3.1 Overall framework

Figure 1 解读：这张 overview 展示 SenseNova-U1 的整体定位：模型输入可以是 text、image 或 interleaved context，输出可以是 text、image、editing result、multi-step interleaved content，甚至 VLA/world-modeling 形式的视觉预测。它强调的不是单任务 SOTA，而是同一 native backbone 支撑多类理解与生成任务。

Figure 2 解读：架构由三块组成。左侧 near-lossless visual interface 把图像或噪声通过两层 convolution 编成 visual tokens，每个 token 对应 $32 \times 32$ pixel patch；中间 NEO-unify / MoT backbone 在同一序列里处理 text、clean image 和 noise image token；右侧理解分支用 linear head 预测文本，生成分支用 MLP-like / flow matching head 直接预测 pixel patch，省掉 VAE decoder。

直觉上，这个设计把“图像理解”和“图像生成”变成同一序列建模问题的两个视角。clean image tokens 提供感知和上下文，noise image tokens 负责逐步变成目标像素；二者在 attention 里接触，但通过 token-type routing 进入不同 stream 的 projections / FFN，避免理解能力被噪声生成目标破坏。

3.2 Key components

Near-lossless visual interface. Patch encoding layer 使用两层 convolution + GELU + 2D sinusoidal position encoding，stride 分别为 16 和 2，因此总压缩率为 32，每个 visual token 对应一个 $32 \times 32$ patch。文本仍使用底层 LLM tokenizer。理解头是 vocabulary projection；生成头直接回归 pixel patch，而不是 latent VAE code。

Dynamic noise scale. 由于 generation stream 支持不同分辨率，固定 unit Gaussian 会导致同一 timestep 下高分辨率样本的有效 SNR 不一致。论文定义 token 数 $N (H, W) = (H \cdot W) /3 2^{2}$ ，并用

σ_{R} (H, W) = σ_{0} \frac{N ( H , W )}{N _{0}}

缩放终端噪声；训练表给出的实际设置为 $σ_{0} = 1, N_{0} = 64$ ，当 $N \in [64, 4096]$ 时 $σ \in [1, 8]$ 。同时把 $\overset{σ}{ˉ} = σ_{R} / σ_{m a x}$ 经 NSEmb 加到 timestep embedding：

s_{t} = τ_{t} + NSEmb (\overset{σ}{ˉ} (H, W)) .

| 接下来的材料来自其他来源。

(** ** Equal donor and acceptor energies *)

Section Degenerate_energy.

Variable round : float64 -> Z -> float64.
Variable pow : float64 -> Z -> float64.

(** What the two library functions do on special values: rounding an
    undefined value leaves it undefined, and the square of an infinite or
    undefined value is again infinite or undefined. *)
Hypothesis round_nan : forall ndigits, round S754_nan ndigits = S754_nan.
Hypothesis pow_nonfinite : forall x, ~~ is_finite x -> ~~ is_finite (pow x 2).

Lemma energy_degenerate (F : ndarray) (i j : nat) :
  feq (entry F i i) (entry F j j) -> energy pow F i j = S754_nan.
Proof.
move=> eq_E; rewrite /energy.
have zero_ij := fsub_feq eq_E.
have zero_ji : degenerate (fsub (entry F j j) (entry F i i)).
  by apply: fsub_feq; rewrite feq_sym.
rewrite (@fmul_nonfinite_degenerate _ (fsub _ _)) //.
exact/fmul_two_nonfinite/pow_nonfinite/fdiv_degenerate.
Qed.

(** C5: a candidate pair with Eii == Ejj whose charge transfer passes the
    threshold is not skipped: its record is emitted, and the energy stored
    in it is the undefined value (NaN), not a finite number. *)
Theorem C5_degenerate_energy_propagates (F D : ndarray)
    (names : option (seq string)) (n : nat)
    (qCT_threshold E_threshold : float64) (i j : nat) :
  square n F -> square n D -> labelled n names ->
  i < n -> j < n -> i != j ->
  fgt (entry D i i) f_one -> flt (entry D j j) f_one ->
  flt (entry D j j) (entry D i i) ->
  feq (entry F i i) (entry F j j) ->
  fgt (fdiv (fmul (entry D i j) (entry D i j)) (entry D i i)) qCT_threshold ->
  exists (rows : seq (seq cell)) (e2 : float64),
    [/\ doE2Analysis round pow F D names qCT_threshold E_threshold =
          Some (titles :: rows),
        [:: Str (label (name_of names i) i); Str (label (name_of names j) j);
            Num (round (entry D i i) 4); Num (round (entry D j j) 4);
            Num (round (fdiv (fmul (entry D i j) (entry D i j)) (entry D i i))
                   4);
            Num e2] \in rows
      & is_nan e2].
Proof.
move=> F_sq D_sq lab lt_i lt_j neq_ij don acc flow eq_E pass.
exists [seq record_of round pow F D names p
       | p <- row_major n & passes D qCT_threshold p], S754_nan.
split=> //; first exact: doE2Analysis_closed_form.
apply/mapP; exists (i, j).
  rewrite mem_filter mem_row_major lt_i lt_j /passes /candidate /=.
  by rewrite neq_ij don acc flow /charge_transfer pass.
by rewrite /record_of /= energy_degenerate // round_nan.
Qed.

Native MoT and attention mask. 文本 token 仍 causal；同一 image block 内的 clean image / noise image tokens 可以双向 attention；noise tokens 能看见之前上下文和 clean inputs，而 clean tokens 不能看见 noise tokens。understanding 与 generation stream 的 projections、normalization、FFN 独立，由 token type 动态路由。

Figure 3 解读：hybrid attention kernel 是 serving 侧的关键：纯文本行保持 causal fast path，image token 所在 block 才扩展 key range 到完整 image span。这样不牺牲 LLM prefill 的常规效率，又允许图像 token 在空间维度内双向通信。

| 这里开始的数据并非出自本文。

(** * Territories: a shallow embedding of the tick engine

    The development follows [territories.h] (the C core of the
    environment), [utils/bitset.h] and [utils/helper.h].

    Conventions of the embedding.
    - C [int] values are integers of [Z]; signed overflow is undefined in C
      and is not reached by the quantities below inside an episode.  Stores
      into narrower unsigned buffers ([unsigned char], [unsigned short],
      [uint64_t]) are written with their wrap-around ([u8], [u16], [u64]).
    - C [/] and [%] on [int] are [Z.quot] and [Z.rem].
    - A C array is a [list]; [zget] reads a cell and [zset] writes one.  A
      read or a write outside the array is undefined in C: the model reads
      a default value and drops the write.
    - The [float] and [double] computations (statistics, rewards, the crop
      law) go through the interface [CFloat].  Nothing is assumed about its
      operations, except in the statement on the crop law, which asks that
      the [double] operations be accurate ([double_accurate]).
    - [rand()] reads the field [rand_state], the stream of values the C
      library will deliver.
    - The rendering client, the episode log and the observation buffer are
      outputs that no modelled function reads back; they are left out. *)

From Stdlib Require Import ZArith QArith List Bool Lia Permutation Sorted.
From Stdlib Require Import Reals Qreals Lra.
Import ListNotations.
Local Open Scope Z_scope.

(** ** Machine integers *)

Definition u8 (x : Z) : Z := x mod 256.
Definition u16 (x : Z) : Z := x mod 65536.
Definition u64 (x : Z) : Z := x mod 18446744073709551616.
Definition s16 (x : Z) : Z := (x + 32768) mod 65536 - 32768.
Definition RAND_MAX : Z := 2147483647.

(** ** Arrays *)

Definition zget {A : Type} (d : A) (l : list A) (i : Z) : A :=
  if i <? 0 then d else nth (Z.to_nat i) l d.

Fixpoint upd_nth {A : Type} (n : nat) (v : A) (l : list A) : list A :=
  match l, n with
  | [], _ => []
  | _ :: t, O => v :: t
  | h :: t, S n' => h :: upd_nth n' v t
  end.

Definition zset {A : Type} (l : list A) (i : Z) (v : A) : list A :=
  if i <? 0 then l else upd_nth (Z.to_nat i) v l.

(** [memset]-like fill of the first [n] cells. *)
Fixpoint fill_nat {A : Type} (v : A) (n : nat) (l : list A) : list A :=
  match n, l with
  | S n', _ :: t => v :: fill_nat v n' t
  | _, _ => l
  end.

Definition fill {A : Type} (v : A) (n : Z) (l : list A) : list A :=
  fill_nat v (Z.to_nat n) l.

Definition geti (l : list Z) (i : Z) : Z := zget 0 l i.
Definition getb (l : list bool) (i : Z) : bool := zget false l i.

(** ** Loops *)

(** [for (i = lo; i < lo + n; i++) s = body i s]. *)
Fixpoint for_up {S : Type} (n : nat) (i : Z) (body : Z -> S -> S) (s : S) : S :=
  match n with
  | O => s
  | Datatypes.S n' => for_up n' (i + 1) body (body i s)
  end.

Definition for_range {S : Type} (lo hi : Z) (body : Z -> S -> S) (s : S) : S :=
  for_up (Z.to_nat (hi - lo)) lo body s.

(** ** Constants of [territories.h] *)

Definition MAX_GROWTH_DURATION : Z := 70.
Definition STARTING_DAY : Z := 55.
Definition SUMMER_DURATION : Z := 100.
Definition WINTER_DURATION : Z := 10.
Definition WALL_HP_MAX : Z := 8.
Definition MAX_SATIATION : Z := 100.
Definition MAX_HP : Z := 3.
Definition MAX_FOOD_CARRYING_CAPACITY : Z := 150.
Definition MAX_STONE_CARRYING_CAPACITY : Z := 10.
Definition MAX_FOOD_STORAGE_CAPACITY : Z := 150.
Definition STONE_MINED_PER_TICK : Z := 5.
Definition STONE_PER_MINE : Z := 600.
Definition METABOLISM_RATE : Z := 5.
Definition REPRODUCTION_AGE : Z := 10.

(** [Action] *)
Definition MOVE_UP : Z := 0.
Definition MOVE_RIGHT : Z := 1.
Definition MOVE_DOWN : Z := 2.
Definition MOVE_LEFT : Z := 3.
Definition NOOP : Z := 4.
Definition PICKUP : Z := 5.
Definition MINE : Z := 6.
Definition PACKAGE_FOOD : Z := 7.
Definition BUILD_WALL : Z := 8.
Definition ATTACK : Z := 9.
Definition REPRODUCE : Z := 10.

(** [ResourceType]: the column of a tile property. *)
Definition LAST_HARVEST : Z := 0.
Definition STORED_FOOD : Z := 1.
Definition STONE : Z := 2.
Definition WALL_HP : Z := 3.

(** [DELTAS[dir]] as (row, column). *)
Definition DELTAS (d : Z) : Z * Z :=
  zget (0, 0) [(-1, 0); (0, 1); (1, 0); (0, -1)] d.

Pixel-space flow matching. 给定 clean image $x$ 和 $ϵ \sim N (0, I)$ ，论文使用 rectified-flow interpolant：

z_{t} = t x + (1 - t) σ_{R} ϵ, t \in [0, 1] .

模型先预测 clean signal $\hat{x}_{θ}$ ，再转换为 velocity：

v_{θ} (z_{t}, t) = \frac{x ^ _{θ} ( z _{t} , t , s _{t} ) - z _{t}}{1 - t},

并最小化

L_{G e n} = E [∥ v_{θ} (z_{t}, t) - v^{⋆} ∥_{2}^{2}], v^{⋆} = \frac{x - z _{t}}{1 - t} .

总目标是

L_{t o t a l} = λ_{1} L_{U n d} + λ_{2} L_{G e n},

其中理解损失为 next-token CE。Stage 3/4 的实际 loss weight 是 CE:MSE = $0.1 : 1$ 。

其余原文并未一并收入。